You are viewing a plain text version of this content. The canonical link for it is here.
Posted to user@flink.apache.org by "Kumar Bolar, Harshith" <hk...@arity.com> on 2019/06/10 11:31:18 UTC

Troubleshooting java.io.IOException: Connecting the channel failed: Connecting to remote task manager has failed. This might indicate that the remote task manager has been lost.

Hi all,

I’ve deployed a job on my Flink cluster which has 3 task managers and 2 job managers.

Like clockwork, every two minutes the job restarts with the following error.

java.io.IOException: Connecting the channel failed: Connecting to remote task manager + 'flink2-0.high.ue1.pre.aws.cloud.abc.com/10.16.70.80:26266' has failed. This might indicate that the remote task manager has been lost.
        at org.apache.flink.runtime.io.network.netty.PartitionRequestClientFactory$ConnectingChannel.waitForChannel(PartitionRequestClientFactory.java:196)
        at org.apache.flink.runtime.io.network.netty.PartitionRequestClientFactory$ConnectingChannel.access$000(PartitionRequestClientFactory.java:133)
        at org.apache.flink.runtime.io.network.netty.PartitionRequestClientFactory.createPartitionRequestClient(PartitionRequestClientFactory.java:85)
        at org.apache.flink.runtime.io.network.netty.NettyConnectionManager.createPartitionRequestClient(NettyConnectionManager.java:60)
        at org.apache.flink.runtime.io.network.partition.consumer.RemoteInputChannel.requestSubpartition(RemoteInputChannel.java:166)
        at org.apache.flink.runtime.io.network.partition.consumer.SingleInputGate.requestPartitions(SingleInputGate.java:494)
        at org.apache.flink.runtime.io.network.partition.consumer.SingleInputGate.getNextBufferOrEvent(SingleInputGate.java:525)
        at org.apache.flink.runtime.io.network.partition.consumer.SingleInputGate.getNextBufferOrEvent(SingleInputGate.java:508)
        at org.apache.flink.streaming.runtime.io.BarrierBuffer.getNextNonBlocked(BarrierBuffer.java:165)
        at org.apache.flink.streaming.runtime.io.StreamInputProcessor.processInput(StreamInputProcessor.java:209)
        at org.apache.flink.streaming.runtime.tasks.OneInputStreamTask.run(OneInputStreamTask.java:105)
        at org.apache.flink.streaming.runtime.tasks.StreamTask.invoke(StreamTask.java:300)
        at org.apache.flink.runtime.taskmanager.Task.run(Task.java:704)
        at java.lang.Thread.run(Thread.java:748)
Caused by: org.apache.flink.runtime.io.network.netty.exception.RemoteTransportException: Connecting to remote task manager + 'flink2-0.high.ue1.pre.aws.cloud.abc.com/10.16.70.80:26266' has failed.
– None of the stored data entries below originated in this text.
(** * Micro-batch bookkeeping of the pipeline inference engine

    A shallow embedding of [colossalai/inference/engine/microbatch_manager.py]:
    the per-micro-batch descriptions ([HeadMicroBatchDescription],
    [BodyMicroBatchDescription]) with their derived [Status], and the
    [MicroBatchManager] that keeps one description per buffer position.

    Python integers are [Z]; a raised exception is a value of [exn]; a method
    that mutates [self] returns the object after the call together with the
    outcome of the call, so that a mutation made before an exception is
    raised stays visible, as it does in Python. *)

From Stdlib Require Import ZArith Lia.
From stdpp Require Import base option list gmap strings.

Local Open Scope Z_scope.

(** ** Exceptions and results *)

Inductive exn : Type :=
  | TypeError
  | KeyError
  | AttributeError
  | AssertionError
  | IndexError
  | RuntimeError
  | ZeroDivisionError.

Inductive result (A : Type) : Type :=
  | Ok (a : A)
  | Raise (e : exn).
Arguments Ok {A} a.
Arguments Raise {A} e.

Definition bind {A B : Type} (r : result A) (k : A -> result B) : result B :=
  match r with
  | Ok a => k a
  | Raise e => Raise e
  end.

Notation "'let*' x ':=' r 'in' k" := (bind r (fun x => k))
  (at level 10, x pattern, r at level 100, k at level 200).

Definition from_option {A : Type} (e : exn) (o : option A) : result A :=
  match o with
  | Some a => Ok a
  | None => Raise e
  end.

Definition is_Ok {A : Type} (r : result A) : Prop := exists a, r = Ok a.

(** ** Tensors

    The code only handles two-dimensional integer tensors: token grids and
    masks of shape (rows, columns).  A tensor is its shape together with the
    nested list [tolist] gives; the shape is kept apart because a tensor
    without rows still has a column count.  Device placement is not
    modelled ([_update_attnmask] asks for its column of ones on "cuda"). *)

Module Torch.

Record Tensor : Type := mkTensor {
  nrows : nat;
  ncols : nat;
  tolist : list (list Z)
}.

(** The grid agrees with the shape. *)
Definition wf (t : Tensor) : Prop :=
  length (tolist t) = nrows t /\ Forall (fun r => length r = ncols t) (tolist t).

(** [torch.ones((n, 1), dtype=torch.int64)] *)
Definition ones_column (n : nat) : Tensor :=
  mkTensor n 1 (replicate n [1]).

(** [torch.cat([a, b], dim=-1)]: the rows are joined pairwise; the sizes
    must agree in the other dimension. *)
Definition cat (a b : Tensor) : result Tensor :=
  if Nat.eqb (nrows a) (nrows b)
  then Ok (mkTensor (nrows a) (ncols a + ncols b) (zip_with app (tolist a) (tolist b)))
  else Raise RuntimeError.

(** [len(t[0])]: indexing the first row of a tensor without rows raises. *)
Definition len_row0 (t : Tensor) : result nat :=
  match nrows t with
  | O => Raise IndexError
  | S _ => Ok (ncols t)
  end.

(** A token column as one generation step produces it: one id per row. *)
Definition column (rows : list Z) : Tensor :=
  mkTensor (length rows) 1 (map (fun x => [x]) rows).

End Torch.
Import Torch.

(** ** Python dictionaries with integer keys

    A [dict] keeps its keys in the order of their first insertion; assigning
    to a key that is present replaces the value where it stands. *)

Module Dict.

Definition t (V : Type) : Type := list (Z * V).

Fixpoint get {V : Type} (k : Z) (d : t V) : option V :=
  match d with
  | [] => None
  | (k', v) :: rest => if Z.eqb k' k then Some v else get k rest
  end.

Fixpoint set {V : Type} (k : Z) (v : V) (d : t V) : t V :=
  match d with
  | [] => [(k, v)]
  | (k', v') :: rest =>
      if Z.eqb k' k then (k, v) :: rest else (k', v') :: set k v rest
  end.

Fixpoint remove {V : Type} (k : Z) (d : t V) : t V :=
  match d with
  | [] => []
  | (k', v) :: rest => if Z.eqb k' k then rest else (k', v) :: remove k rest
  end.

Definition keys {V : Type} (d : t V) : list Z := map fst d.
Definition values {V : Type} (d : t V) : list V := map snd d.

End Dict.

(** [l[i]] on a Python list: negative indices count from the end. *)
Definition list_getitem {A : Type} (l : list A) (i : Z) : result A :=
  let n := Z.of_nat (length l) in
  if Z.leb 0 i then from_option IndexError (l !! Z.to_nat i)
  else if Z.leb (- n) i then from_option IndexError (l !! Z.to_nat (n + i))
  else Raise IndexError.

(** ** Status *)

Inductive Status : Type :=
  | PREFILL
  | GENERATE
  | DONE
  | COOLDOWN.

Global Instance Status_eq_dec : EqDecision Status.
Proof. solve_decision. Defined.

Section MicroBatch.

(** The key/value cache package ([..kv_cache]) is outside this file's
    source: its two classes are kept abstract. *)
Context {BatchInferState : Type}.
Context {MemoryManager : Type}.

(** [BatchInferState.init_from_batch(batch, max_input_len, max_output_len,
    cache_manager)] *)
Variable init_from_batch :
  gmap string Tensor -> Z -> Z -> MemoryManager -> result BatchInferState.

(** [infer_state.seq_len.max().item()] *)
Variable seq_len_max : BatchInferState -> Z.

(** [cache.free_all()], as the cache manager it leaves behind. *)
Variable free_all : MemoryManager -> MemoryManager.

(** *** [MicroBatchDescription] *)

Record MicroBatchDescription : Type := mkBase {
  mb_length : Z;
  target_length : Z;
  infer_state : BatchInferState
}.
This might indicate that the remote task manager has been lost.
        at org.apache.flink.runtime.io.network.netty.PartitionRequestClientFactory$ConnectingChannel.operationComplete(PartitionRequestClientFactory.java:219)
        at org.apache.flink.runtime.io.network.netty.PartitionRequestClientFactory$ConnectingChannel.operationComplete(PartitionRequestClientFactory.java:133)
        at org.apache.flink.shaded.netty4.io.netty.util.concurrent.DefaultPromise.notifyListener0(DefaultPromise.java:511)
        at org.apache.flink.shaded.netty4.io.netty.util.concurrent.DefaultPromise.notifyListeners0(DefaultPromise.java:504)
        at org.apache.flink.shaded.netty4.io.netty.util.concurrent.DefaultPromise.notifyListenersNow(DefaultPromise.java:483)
        at org.apache.flink.shaded.netty4.io.netty.util.concurrent.DefaultPromise.notifyListeners(DefaultPromise.java:424)
        at org.apache.flink.shaded.netty4.io.netty.util.concurrent.DefaultPromise.tryFailure(DefaultPromise.java:121)
        at org.apache.flink.shaded.netty4.io.netty.channel.nio.AbstractNioChannel$AbstractNioUnsafe$1.run(AbstractNioChannel.java:269)
        at org.apache.flink.shaded.netty4.io.netty.util.concurrent.PromiseTask$RunnableAdapter.call(PromiseTask.java:38)
        at org.apache.flink.shaded.netty4.io.netty.util.concurrent.ScheduledFutureTask.run(ScheduledFutureTask.java:125)
        at org.apache.flink.shaded.netty4.io.netty.util.concurrent.AbstractEventExecutor.safeExecute(AbstractEventExecutor.java:163)
        at org.apache.flink.shaded.netty4.io.netty.util.concurrent.SingleThreadEventExecutor.runAllTasks(SingleThreadEventExecutor.java:404)
        at org.apache.flink.shaded.netty4.io.netty.channel.nio.NioEventLoop.run(NioEventLoop.java:463)
        at org.apache.flink.shaded.netty4.io.netty.util.concurrent.SingleThreadEventExecutor$5.run(SingleThreadEventExecutor.java:884)
        ... 1 more
Caused by: org.apache.flink.shaded.netty4.io.netty.channel.ConnectTimeoutException: connection timed out: flink2-0.high.ue1.pre.aws.cloud.arity.com/10.16.70.80:26266
        at org.apache.flink.shaded.netty4.io.netty.channel.nio.AbstractNioChannel$AbstractNioUnsafe$1.run(AbstractNioChannel.java:267)
        ... 7 more

It happens for all task manager. What seems to be the problem here and how can I troubleshoot it?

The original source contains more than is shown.